> [MATERIAL FOR THIS EXERCISE]:
┄┄┄┄┄┄

(** * PyTorch_Seg: the metric engine, the checkpoint loader and the
      early-stopping policy, embedded and verified

    The development follows [utils.py]; the early-stopping policy follows
    its description, its module not being among the sources.  Label maps are the
    flattened arrays that [evaluate_segmentation] passes around, i.e. lists
    of integers.  Python exceptions are values of an error monad.  Floating
    point numbers are idealised as exact rationals ([Q]); the only
    non-finite values the code can produce come from numpy's element-wise
    division and are kept as separate constructors of [npfloat]. *)

From Stdlib Require Import ZArith QArith Lia.
From stdpp Require Import base tactics option list sorting strings pretty gmap.

Local Open Scope Z_scope.

(** ** Exceptions and the error monad *)

Inductive exn : Type :=
  | IndexError
  | ZeroDivisionError
  | KeyError (key : string)
  | ValueError (msg : string)
  | RuntimeError (msg : string).

Inductive result (A : Type) : Type :=
  | Ok (a : A)
  | Raise (e : exn).
Arguments Ok {A} a.
Arguments Raise {A} e.

Definition result_bind {A B} (f : A → result B) (m : result A) : result B :=
  match m with
  | Ok a => f a
  | Raise e => Raise e
  end.

#[global] Instance result_ret : MRet result := λ A a, Ok a.
#[global] Instance result_mbind : MBind result := λ A B f m, result_bind f m.

Definition is_Ok {A} (m : result A) : Prop := ∃ a, m = Ok a.
Definition is_Raise {A} (m : result A) : Prop := ∃ e, m = Raise e.

(** [for x in xs: s = body(x, s)], stopping at the first exception. *)
Fixpoint foldM {A S} (body : A → S → result S) (xs : list A) (s : S) : result S :=
  match xs with
  | [] => Ok s
  | x :: xs' => s' ← body x s; foldM body xs' s'
  end.

(** [for i in range(n)] *)
Definition for_range {S} (n : nat) (body : nat → S → result S) (s : S) : result S :=
  foldM body (seq 0 n) s.

(** [for index, val in enumerate(xs)] *)
Definition for_enumerate {A S} (xs : list A) (body : nat → A → S → result S) (s : S)
  : result S :=
  foldM (λ iv, body iv.1 iv.2) (zip (seq 0 (length xs)) xs) s.

(** [l[i]] for a non-negative index into an array, tensor or list. *)
Definition getitem {A} (l : list A) (i : nat) : result A :=
  match l !! i with
  | Some x => Ok x
  | None => Raise IndexError
  end.

(** Position denoted by a Python index [z] into a list of length [n]:
    negative indices count from the end. *)
Definition py_index (n : nat) (z : Z) : result nat :=
  if decide (0 ≤ z < Z.of_nat n) then Ok (Z.to_nat z)
  else if decide (- Z.of_nat n ≤ z < 0) then Ok (Z.to_nat (Z.of_nat n + z))
  else Raise IndexError.

(** Python's [x / y] on floats. *)
Definition py_div (x y : Q) : result Q :=
  if Qeq_bool y 0 then Raise ZeroDivisionError else Ok (x / y)%Q.

(** ** The numpy operations the metrics use *)

Inductive npfloat : Type :=
  | Fin (q : Q)
  | Inf
  | NaN.

(** Element-wise [I / U] on float arrays: no exception, [nan] for [0/0] and
    [inf] for [x/0]. *)
Definition np_true_divide (i u : Q) : npfloat :=
  if Qeq_bool u 0 then (if Qeq_bool i 0 then NaN else Inf) else Fin (i / u)%Q.

(** [a == v] for an integer array [a] and a scalar [v]. *)
Definition np_eq (a : list Z) (v : Z) : list bool := (λ x, x =? v) <$> a.

(** [np.sum] of a boolean array. *)
Definition np_sum (m : list bool) : Z := foldr (λ b acc, Z.b2z b + acc) 0 m.

(** [np.unique]: the sorted distinct values. *)
Definition np_unique (a : list Z) : list Z := merge_sort Z.le (remove_dups a).

(** Element-wise binary operation on two one-dimensional arrays, with numpy's
    broadcasting rule: equal lengths, or one of them of length one. *)
Definition np_broadcast2 (f : bool → bool → bool) (a b : list bool)
  : result (list bool) :=
  if decide (length a = length b) then Ok (zip_with f a b)
  else match a, b with
       | [x], _ => Ok (f x <$> b)
       | _, [y] => Ok ((λ x, f x y) <$> a)
       | _, _ => Raise (ValueError "operands could not be broadcast together")
       end.

Definition np_logical_and := np_broadcast2 andb.
Definition np_logical_or := np_broadcast2 orb.

(** ** utils.py: the metric engine *)

Definition smooth : Q := 1 # 10000.

(** [compute_iou(pred, label)] *)
Definition compute_iou (pred label : list Z) : result (list npfloat) :=
  let unique_labels := np_unique label in
  let num_unique_labels := length unique_labels in
  let I := replicate num_unique_labels 0%Q in
  let U := replicate num_unique_labels 0%Q in
  IU ← for_enumerate unique_labels (λ index val '(I, U),
          let pred_i := np_eq pred val in
          let label_i := np_eq label val in
          a ← np_logical_and label_i pred_i;
          let I := <[index := inject_Z (np_sum a)]> I in
          o ← np_logical_or label_i pred_i;
          let U := <[index := inject_Z (np_sum o)]> U in
          mret (I, U)) (I, U);
  mret (zip_with np_true_divide IU.1 IU.2).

┄┄┄┄┄┄

Please give again the lines above between the line holding "a, m = Ok a." and the line holding "foldM body (seq 0 n) s.", inclusive, exactly as they are and with nothing added.

> [REPLY]:
Definition is_Ok {A} (m : result A) : Prop := ∃ a, m = Ok a.
Definition is_Raise {A} (m : result A) : Prop := ∃ e, m = Raise e.

(** [for x in xs: s = body(x, s)], stopping at the first exception. *)
Fixpoint foldM {A S} (body : A → S → result S) (xs : list A) (s : S) : result S :=
  match xs with
  | [] => Ok s
  | x :: xs' => s' ← body x s; foldM body xs' s'
  end.

(** [for i in range(n)] *)
Definition for_range {S} (n : nat) (body : nat → S → result S) (s : S) : result S :=
  foldM body (seq 0 n) s.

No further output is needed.